Task details ->
Which lines of the records contain "option"? Collect every one of them.

Information shown ->
━━━━━━
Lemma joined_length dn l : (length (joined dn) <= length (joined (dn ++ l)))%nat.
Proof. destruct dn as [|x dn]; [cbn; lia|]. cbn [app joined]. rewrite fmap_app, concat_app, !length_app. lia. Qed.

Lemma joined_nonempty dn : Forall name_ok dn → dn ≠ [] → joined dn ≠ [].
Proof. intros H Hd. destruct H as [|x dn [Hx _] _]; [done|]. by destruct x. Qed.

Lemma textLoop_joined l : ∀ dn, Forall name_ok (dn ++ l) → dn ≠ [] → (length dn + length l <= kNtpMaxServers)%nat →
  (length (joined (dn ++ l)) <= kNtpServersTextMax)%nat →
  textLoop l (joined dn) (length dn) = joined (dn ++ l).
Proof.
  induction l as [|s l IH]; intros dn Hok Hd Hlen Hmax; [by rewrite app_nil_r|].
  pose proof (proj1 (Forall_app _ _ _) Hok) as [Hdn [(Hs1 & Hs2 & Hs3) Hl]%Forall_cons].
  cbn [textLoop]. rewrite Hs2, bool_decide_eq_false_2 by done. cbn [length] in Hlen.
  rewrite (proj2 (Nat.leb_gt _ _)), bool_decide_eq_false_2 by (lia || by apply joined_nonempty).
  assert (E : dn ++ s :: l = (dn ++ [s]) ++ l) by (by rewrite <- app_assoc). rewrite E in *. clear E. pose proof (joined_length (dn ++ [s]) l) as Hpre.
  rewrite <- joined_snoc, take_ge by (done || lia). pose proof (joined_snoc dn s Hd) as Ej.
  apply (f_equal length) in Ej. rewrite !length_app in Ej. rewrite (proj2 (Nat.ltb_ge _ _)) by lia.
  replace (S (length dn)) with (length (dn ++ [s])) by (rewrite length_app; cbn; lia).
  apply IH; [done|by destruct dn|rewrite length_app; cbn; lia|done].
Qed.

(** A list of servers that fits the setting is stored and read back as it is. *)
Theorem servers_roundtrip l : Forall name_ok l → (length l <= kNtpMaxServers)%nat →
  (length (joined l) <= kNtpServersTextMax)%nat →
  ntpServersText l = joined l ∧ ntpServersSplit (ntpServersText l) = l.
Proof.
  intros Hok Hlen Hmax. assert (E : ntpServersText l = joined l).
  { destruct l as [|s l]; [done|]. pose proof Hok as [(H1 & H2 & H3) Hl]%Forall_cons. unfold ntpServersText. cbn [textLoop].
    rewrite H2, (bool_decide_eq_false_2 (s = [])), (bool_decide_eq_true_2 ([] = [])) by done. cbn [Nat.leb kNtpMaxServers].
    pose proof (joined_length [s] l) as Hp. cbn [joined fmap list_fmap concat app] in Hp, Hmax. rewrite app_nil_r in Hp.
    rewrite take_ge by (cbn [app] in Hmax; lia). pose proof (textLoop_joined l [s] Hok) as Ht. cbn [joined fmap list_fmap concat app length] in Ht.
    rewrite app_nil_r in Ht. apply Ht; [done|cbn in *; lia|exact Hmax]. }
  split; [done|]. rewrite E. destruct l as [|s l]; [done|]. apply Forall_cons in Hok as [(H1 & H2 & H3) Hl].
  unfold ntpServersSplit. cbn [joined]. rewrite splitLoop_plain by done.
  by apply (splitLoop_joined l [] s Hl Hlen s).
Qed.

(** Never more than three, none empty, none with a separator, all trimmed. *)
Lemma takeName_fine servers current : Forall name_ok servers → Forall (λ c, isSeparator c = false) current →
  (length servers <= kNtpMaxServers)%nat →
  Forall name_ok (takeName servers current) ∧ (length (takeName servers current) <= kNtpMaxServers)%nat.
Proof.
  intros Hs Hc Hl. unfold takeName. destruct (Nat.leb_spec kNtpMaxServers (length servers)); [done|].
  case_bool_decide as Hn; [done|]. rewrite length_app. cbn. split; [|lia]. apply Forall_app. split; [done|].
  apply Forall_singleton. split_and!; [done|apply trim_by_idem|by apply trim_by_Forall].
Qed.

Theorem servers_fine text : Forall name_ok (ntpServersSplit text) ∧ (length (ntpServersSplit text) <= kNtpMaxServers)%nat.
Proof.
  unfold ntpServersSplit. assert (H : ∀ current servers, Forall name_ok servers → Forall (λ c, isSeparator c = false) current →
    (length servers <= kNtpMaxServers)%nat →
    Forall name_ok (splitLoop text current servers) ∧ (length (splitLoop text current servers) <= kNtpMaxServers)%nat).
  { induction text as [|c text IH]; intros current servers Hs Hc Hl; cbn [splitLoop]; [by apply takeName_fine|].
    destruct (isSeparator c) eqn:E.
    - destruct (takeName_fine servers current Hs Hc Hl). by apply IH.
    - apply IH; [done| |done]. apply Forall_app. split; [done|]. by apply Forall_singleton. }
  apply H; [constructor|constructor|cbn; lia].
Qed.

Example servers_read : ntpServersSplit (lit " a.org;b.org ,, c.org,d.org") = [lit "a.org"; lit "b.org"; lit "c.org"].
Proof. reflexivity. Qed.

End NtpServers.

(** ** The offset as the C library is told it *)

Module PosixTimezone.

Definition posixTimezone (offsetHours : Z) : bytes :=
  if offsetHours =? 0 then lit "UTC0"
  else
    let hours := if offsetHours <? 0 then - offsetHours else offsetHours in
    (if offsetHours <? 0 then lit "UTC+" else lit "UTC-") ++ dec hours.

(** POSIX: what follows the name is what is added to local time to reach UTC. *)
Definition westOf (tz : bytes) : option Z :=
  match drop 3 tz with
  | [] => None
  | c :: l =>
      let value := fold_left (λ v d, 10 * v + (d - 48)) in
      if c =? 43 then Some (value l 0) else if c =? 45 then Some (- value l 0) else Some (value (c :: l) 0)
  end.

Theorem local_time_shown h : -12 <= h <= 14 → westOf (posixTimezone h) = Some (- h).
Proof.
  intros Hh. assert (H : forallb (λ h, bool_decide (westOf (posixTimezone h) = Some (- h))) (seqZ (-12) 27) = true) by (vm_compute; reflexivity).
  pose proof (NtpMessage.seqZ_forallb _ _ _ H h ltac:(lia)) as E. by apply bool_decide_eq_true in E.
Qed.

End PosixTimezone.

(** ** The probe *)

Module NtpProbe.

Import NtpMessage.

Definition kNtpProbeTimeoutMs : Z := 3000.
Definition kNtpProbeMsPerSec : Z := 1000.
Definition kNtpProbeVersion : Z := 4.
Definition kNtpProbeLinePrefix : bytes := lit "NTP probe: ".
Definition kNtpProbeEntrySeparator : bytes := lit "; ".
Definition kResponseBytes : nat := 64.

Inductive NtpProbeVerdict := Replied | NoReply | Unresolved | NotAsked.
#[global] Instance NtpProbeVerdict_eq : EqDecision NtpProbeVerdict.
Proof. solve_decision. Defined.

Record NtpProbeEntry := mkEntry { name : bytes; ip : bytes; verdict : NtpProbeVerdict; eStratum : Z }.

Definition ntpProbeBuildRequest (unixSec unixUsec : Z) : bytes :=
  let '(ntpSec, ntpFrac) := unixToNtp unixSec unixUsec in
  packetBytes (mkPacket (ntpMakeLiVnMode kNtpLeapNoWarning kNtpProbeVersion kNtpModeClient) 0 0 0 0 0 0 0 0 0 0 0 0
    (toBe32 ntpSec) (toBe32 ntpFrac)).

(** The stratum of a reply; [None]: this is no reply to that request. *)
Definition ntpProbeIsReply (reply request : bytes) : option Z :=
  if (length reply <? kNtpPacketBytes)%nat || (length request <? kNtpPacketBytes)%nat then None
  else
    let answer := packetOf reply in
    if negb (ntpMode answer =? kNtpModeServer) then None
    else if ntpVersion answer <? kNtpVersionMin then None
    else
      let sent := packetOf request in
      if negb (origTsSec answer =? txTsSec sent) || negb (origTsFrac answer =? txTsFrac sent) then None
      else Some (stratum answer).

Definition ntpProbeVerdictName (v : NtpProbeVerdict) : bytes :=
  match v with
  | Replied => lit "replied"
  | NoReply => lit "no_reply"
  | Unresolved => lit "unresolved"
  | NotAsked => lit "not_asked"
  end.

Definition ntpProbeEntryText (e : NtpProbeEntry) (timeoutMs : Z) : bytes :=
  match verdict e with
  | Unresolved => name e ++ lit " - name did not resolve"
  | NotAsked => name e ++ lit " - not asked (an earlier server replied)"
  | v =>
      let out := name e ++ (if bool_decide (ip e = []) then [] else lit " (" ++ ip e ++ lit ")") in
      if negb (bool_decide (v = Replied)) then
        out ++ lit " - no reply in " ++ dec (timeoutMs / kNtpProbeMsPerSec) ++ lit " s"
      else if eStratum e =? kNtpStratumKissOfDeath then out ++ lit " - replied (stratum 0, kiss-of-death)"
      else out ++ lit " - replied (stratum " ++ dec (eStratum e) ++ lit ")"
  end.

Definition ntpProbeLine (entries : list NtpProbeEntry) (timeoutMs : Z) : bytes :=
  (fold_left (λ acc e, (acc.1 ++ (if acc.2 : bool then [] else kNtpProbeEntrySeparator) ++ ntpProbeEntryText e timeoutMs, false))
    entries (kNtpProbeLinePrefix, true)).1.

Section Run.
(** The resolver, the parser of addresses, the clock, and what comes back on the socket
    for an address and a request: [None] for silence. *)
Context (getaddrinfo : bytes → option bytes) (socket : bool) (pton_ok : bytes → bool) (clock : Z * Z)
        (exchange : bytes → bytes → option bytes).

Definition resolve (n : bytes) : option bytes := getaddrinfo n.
━━━━━━
Answer box ->
Definition westOf (tz : bytes) : option Z :=
Definition ntpProbeIsReply (reply request : bytes) : option Z :=
Context (getaddrinfo : bytes → option bytes) (socket : bool) (pton_ok : bytes → bool) (clock : Z * Z)
        (exchange : bytes → bytes → option bytes).
Definition resolve (n : bytes) : option bytes := getaddrinfo n.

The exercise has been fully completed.